-- What is being asked --
Could you reproduce all of these records exactly?

-- Supplied entries --
Lemma following_subset (db : DB) (u v : User.t) :
  In v (following db u) -> User_query_get db (User.id v) <> None.
Proof.
  intros Hv. apply in_following in Hv. destruct Hv as [Hin _].
  unfold User_query_get. intros Hnone.
  apply (find_none _ _ Hnone) in Hin. simpl in Hin.
  rewrite Z.eqb_refl in Hin. discriminate Hin.
Qed.

(** C9: for a logged-in user [U] and a target id [T] that names no user,
    or names a user that is not in [U.following], [stop_following] ends in
    the [ValueError] of [list.remove]: nothing catches it, nothing is
    committed, and the database (so every [follows] row) is as before. *)
Theorem stop_following_not_followed
    (db : DB) (sess : session) (U : User.t) (T : Z) :
  add_user_to_g db sess = Some U ->
  (User_query_get db T = None
   \/ forall v, In v (following db U) -> User.id v <> T) ->
  stop_following db sess T = mkOut (unhandled ValueError) [] db sess
  /\ follows (out_db (stop_following db sess T)) = follows db.
Proof.
  intros Hg HT.
  assert (E : stop_following db sess T = mkOut (unhandled ValueError) [] db sess).
  { unfold stop_following. rewrite Hg.
    rewrite list_remove_absent; [reflexivity|].
    intros y Hy. apply in_map_iff in Hy. destruct Hy as [v [<- Hv]].
    destruct (User_query_get db T) as [fu|] eqn:Eq; [|reflexivity].
    destruct HT as [HT|HT]; [discriminate HT|].
    unfold User_query_get in Eq. apply find_some in Eq.
    destruct Eq as [_ Eq]. apply Z.eqb_eq in Eq.
    simpl. unfold same_user. apply Z.eqb_neq. rewrite Eq. apply HT, Hv. }
  split; [exact E | rewrite E; reflexivity].
Qed.

Lemma stop_following_not_followed_witness :
  stop_following demo_db (Some 2) 5
  = mkOut (unhandled ValueError) [] demo_db (Some 2)
  /\ stop_following demo_db (Some 2) 999
     = mkOut (unhandled ValueError) [] demo_db (Some 2).
Proof.
  split.
  - apply (stop_following_not_followed demo_db (Some 2) (mk_user 2 "bob") 5
             eq_refl).
    right. intros v Hv. vm_compute in Hv.
    destruct Hv as [<-|[<-|[]]]; simpl; lia.
  - apply (stop_following_not_followed demo_db (Some 2) (mk_user 2 "bob") 999
             eq_refl).
    left. reflexivity.
Defined.

(** Where the edge exists, [stop_following] removes it and nothing else. *)
Example stop_following_followed :
  out_response (stop_following demo_db (Some 2) 4)
  = redirect (to_user_following 2)
  /\ follows (out_db (stop_following demo_db (Some 2) 4))
     = [Follows.mk 4 1; Follows.mk 4 3; Follows.mk 2 1; Follows.mk 2 3;
        Follows.mk 3 1; Follows.mk 3 2; Follows.mk 5 1].
Proof. split; reflexivity. Qed.

(** C8 at a missing user id, logged in as user 5: the profile view, the
    follow and the like toggle answer 404, [stop_following] does not: it
    ends in the unhandled [ValueError]. *)
Theorem stop_following_missing_user_not_404 :
  User_query_get demo_db 999 = None
  /\ Message_query_get demo_db 999 = None
  /\ out_response (users_show demo_db (Some 5) 999) = abort_404
  /\ out_response (add_follow demo_db (Some 5) 999) = abort_404
  /\ out_response (toggle_like demo_db (Some 5) (mkRequest POST true None) 999)
     = abort_404
  /\ out_response (stop_following demo_db (Some 5) 999) = unhandled ValueError
  /\ out_response (stop_following demo_db (Some 5) 999) <> abort_404.
Proof.
  repeat split; try reflexivity. discriminate.
Qed.

(** ** Deleting a user *)

(** A key column stays duplicate-free when rows are deleted. *)
Lemma NoDup_map_filter {Row Key : Type} (key : Row -> Key)
    (keep : Row -> bool) (rows : list Row) (Hkey : NoDup (map key rows)) :
  NoDup (map key (filter keep rows)).
Proof.
  induction rows as [|x t IH]; simpl in *; [constructor|].
  inversion Hkey as [|? ? Hx Hkey']; subst.
  destruct (keep x); simpl; [|auto]. constructor; [|auto].
  intros Hin. apply Hx. apply in_map_iff in Hin.
  destruct Hin as [y [E Hy]]. apply filter_In in Hy.
  rewrite <- E. apply in_map, Hy.
Qed.

Lemma existsb_false_iff {A} (f : A -> bool) (l : list A) :
  existsb f l = false <-> forall x, In x l -> f x = false.
Proof.
  induction l as [|y t IH]; simpl.
  - split; [intros _ x [] | reflexivity].
  - rewrite orb_false_iff, IH. split.
    + intros [Hy Ht] x [<-|Hx]; auto.
    + intros H. split; [apply H; now left | intros x Hx; apply H; now right].
Qed.

Lemma in_users_after_delete (db : DB) (u r : User.t) :
  In r (users (delete_user_cascade db u)) <->
  In r (users db) /\ User.id r <> User.id u.
Proof. simpl. rewrite filter_In, negb_true_iff, Z.eqb_neq. reflexivity. Qed.

Lemma in_messages_after_delete (db : DB) (u : User.t) (m : Message.t) :
  In m (messages (delete_user_cascade db u)) <->
  In m (messages db) /\ Message.user_id m <> User.id u.
Proof. simpl. rewrite filter_In, negb_true_iff, Z.eqb_neq. reflexivity. Qed.

Lemma in_follows_after_delete (db : DB) (u : User.t) (f : Follows.t) :
  In f (follows (delete_user_cascade db u)) <->
  In f (follows db)
  /\ Follows.user_being_followed_id f <> User.id u
  /\ Follows.user_following_id f <> User.id u.
Proof.
  simpl. rewrite filter_In, andb_true_iff, !negb_true_iff, !Z.eqb_neq.
  reflexivity.
Qed.

Lemma in_likes_after_delete (db : DB) (u : User.t) (l : Likes.t) :
  In l (likes (delete_user_cascade db u)) <->
  In l (likes db)
  /\ Likes.user_id l <> User.id u
  /\ forall m, In m (messages db) -> Message.id m = Likes.message_id l ->
       Message.user_id m <> User.id u.
Proof.
  simpl. rewrite filter_In, andb_true_iff, !negb_true_iff, Z.eqb_neq.
  rewrite existsb_false_iff.
  split; intros [Hin [Hu Hm]]; (split; [exact Hin|]); (split; [exact Hu|]).
  - intros m Hmin Eid Eown.
    assert (Hg : In m (filter (fun m0 => Message.user_id m0 =? User.id u)
                              (messages db))).
    { apply filter_In. split; [exact Hmin | now apply Z.eqb_eq]. }
    apply Hm in Hg. apply Z.eqb_neq in Hg. congruence.
  - intros m Hg. apply filter_In in Hg. destruct Hg as [Hmin Eown].
    apply Z.eqb_eq in Eown. apply Z.eqb_neq. intros Eid.
    exact (Hm m Hmin (eq_sym Eid) Eown).
Qed.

-- Output for this task --
Lemma following_subset (db : DB) (u v : User.t) :
  In v (following db u) -> User_query_get db (User.id v) <> None.
Proof.
  intros Hv. apply in_following in Hv. destruct Hv as [Hin _].
  unfold User_query_get. intros Hnone.
  apply (find_none _ _ Hnone) in Hin. simpl in Hin.
  rewrite Z.eqb_refl in Hin. discriminate Hin.
Qed.

(** C9: for a logged-in user [U] and a target id [T] that names no user,
    or names a user that is not in [U.following], [stop_following] ends in
    the [ValueError] of [list.remove]: nothing catches it, nothing is
    committed, and the database (so every [follows] row) is as before. *)
Theorem stop_following_not_followed
    (db : DB) (sess : session) (U : User.t) (T : Z) :
  add_user_to_g db sess = Some U ->
  (User_query_get db T = None
   \/ forall v, In v (following db U) -> User.id v <> T) ->
  stop_following db sess T = mkOut (unhandled ValueError) [] db sess
  /\ follows (out_db (stop_following db sess T)) = follows db.
Proof.
  intros Hg HT.
  assert (E : stop_following db sess T = mkOut (unhandled ValueError) [] db sess).
  { unfold stop_following. rewrite Hg.
    rewrite list_remove_absent; [reflexivity|].
    intros y Hy. apply in_map_iff in Hy. destruct Hy as [v [<- Hv]].
    destruct (User_query_get db T) as [fu|] eqn:Eq; [|reflexivity].
    destruct HT as [HT|HT]; [discriminate HT|].
    unfold User_query_get in Eq. apply find_some in Eq.
    destruct Eq as [_ Eq]. apply Z.eqb_eq in Eq.
    simpl. unfold same_user. apply Z.eqb_neq. rewrite Eq. apply HT, Hv. }
  split; [exact E | rewrite E; reflexivity].
Qed.

Lemma stop_following_not_followed_witness :
  stop_following demo_db (Some 2) 5
  = mkOut (unhandled ValueError) [] demo_db (Some 2)
  /\ stop_following demo_db (Some 2) 999
     = mkOut (unhandled ValueError) [] demo_db (Some 2).
Proof.
  split.
  - apply (stop_following_not_followed demo_db (Some 2) (mk_user 2 "bob") 5
             eq_refl).
    right. intros v Hv. vm_compute in Hv.
    destruct Hv as [<-|[<-|[]]]; simpl; lia.
  - apply (stop_following_not_followed demo_db (Some 2) (mk_user 2 "bob") 999
             eq_refl).
    left. reflexivity.
Defined.

(** Where the edge exists, [stop_following] removes it and nothing else. *)
Example stop_following_followed :
  out_response (stop_following demo_db (Some 2) 4)
  = redirect (to_user_following 2)
  /\ follows (out_db (stop_following demo_db (Some 2) 4))
     = [Follows.mk 4 1; Follows.mk 4 3; Follows.mk 2 1; Follows.mk 2 3;
        Follows.mk 3 1; Follows.mk 3 2; Follows.mk 5 1].
Proof. split; reflexivity. Qed.

(** C8 at a missing user id, logged in as user 5: the profile view, the
    follow and the like toggle answer 404, [stop_following] does not: it
    ends in the unhandled [ValueError]. *)
Theorem stop_following_missing_user_not_404 :
  User_query_get demo_db 999 = None
  /\ Message_query_get demo_db 999 = None
  /\ out_response (users_show demo_db (Some 5) 999) = abort_404
  /\ out_response (add_follow demo_db (Some 5) 999) = abort_404
  /\ out_response (toggle_like demo_db (Some 5) (mkRequest POST true None) 999)
     = abort_404
  /\ out_response (stop_following demo_db (Some 5) 999) = unhandled ValueError
  /\ out_response (stop_following demo_db (Some 5) 999) <> abort_404.
Proof.
  repeat split; try reflexivity. discriminate.
Qed.

(** ** Deleting a user *)

(** A key column stays duplicate-free when rows are deleted. *)
Lemma NoDup_map_filter {Row Key : Type} (key : Row -> Key)
    (keep : Row -> bool) (rows : list Row) (Hkey : NoDup (map key rows)) :
  NoDup (map key (filter keep rows)).
Proof.
  induction rows as [|x t IH]; simpl in *; [constructor|].
  inversion Hkey as [|? ? Hx Hkey']; subst.
  destruct (keep x); simpl; [|auto]. constructor; [|auto].
  intros Hin. apply Hx. apply in_map_iff in Hin.
  destruct Hin as [y [E Hy]]. apply filter_In in Hy.
  rewrite <- E. apply in_map, Hy.
Qed.

Lemma existsb_false_iff {A} (f : A -> bool) (l : list A) :
  existsb f l = false <-> forall x, In x l -> f x = false.
Proof.
  induction l as [|y t IH]; simpl.
  - split; [intros _ x [] | reflexivity].
  - rewrite orb_false_iff, IH. split.
    + intros [Hy Ht] x [<-|Hx]; auto.
    + intros H. split; [apply H; now left | intros x Hx; apply H; now right].
Qed.

Lemma in_users_after_delete (db : DB) (u r : User.t) :
  In r (users (delete_user_cascade db u)) <->
  In r (users db) /\ User.id r <> User.id u.
Proof. simpl. rewrite filter_In, negb_true_iff, Z.eqb_neq. reflexivity. Qed.

Lemma in_messages_after_delete (db : DB) (u : User.t) (m : Message.t) :
  In m (messages (delete_user_cascade db u)) <->
  In m (messages db) /\ Message.user_id m <> User.id u.
Proof. simpl. rewrite filter_In, negb_true_iff, Z.eqb_neq. reflexivity. Qed.

Lemma in_follows_after_delete (db : DB) (u : User.t) (f : Follows.t) :
  In f (follows (delete_user_cascade db u)) <->
  In f (follows db)
  /\ Follows.user_being_followed_id f <> User.id u
  /\ Follows.user_following_id f <> User.id u.
Proof.
  simpl. rewrite filter_In, andb_true_iff, !negb_true_iff, !Z.eqb_neq.
  reflexivity.
Qed.

Lemma in_likes_after_delete (db : DB) (u : User.t) (l : Likes.t) :
  In l (likes (delete_user_cascade db u)) <->
  In l (likes db)
  /\ Likes.user_id l <> User.id u
  /\ forall m, In m (messages db) -> Message.id m = Likes.message_id l ->
       Message.user_id m <> User.id u.
Proof.
  simpl. rewrite filter_In, andb_true_iff, !negb_true_iff, Z.eqb_neq.
  rewrite existsb_false_iff.
  split; intros [Hin [Hu Hm]]; (split; [exact Hin|]); (split; [exact Hu|]).
  - intros m Hmin Eid Eown.
    assert (Hg : In m (filter (fun m0 => Message.user_id m0 =? User.id u)
                              (messages db))).
    { apply filter_In. split; [exact Hmin | now apply Z.eqb_eq]. }
    apply Hm in Hg. apply Z.eqb_neq in Hg. congruence.
  - intros m Hg. apply filter_In in Hg. destruct Hg as [Hmin Eown].
    apply Z.eqb_eq in Eown. apply Z.eqb_neq. intros Eid.
    exact (Hm m Hmin (eq_sym Eid) Eown).
Qed.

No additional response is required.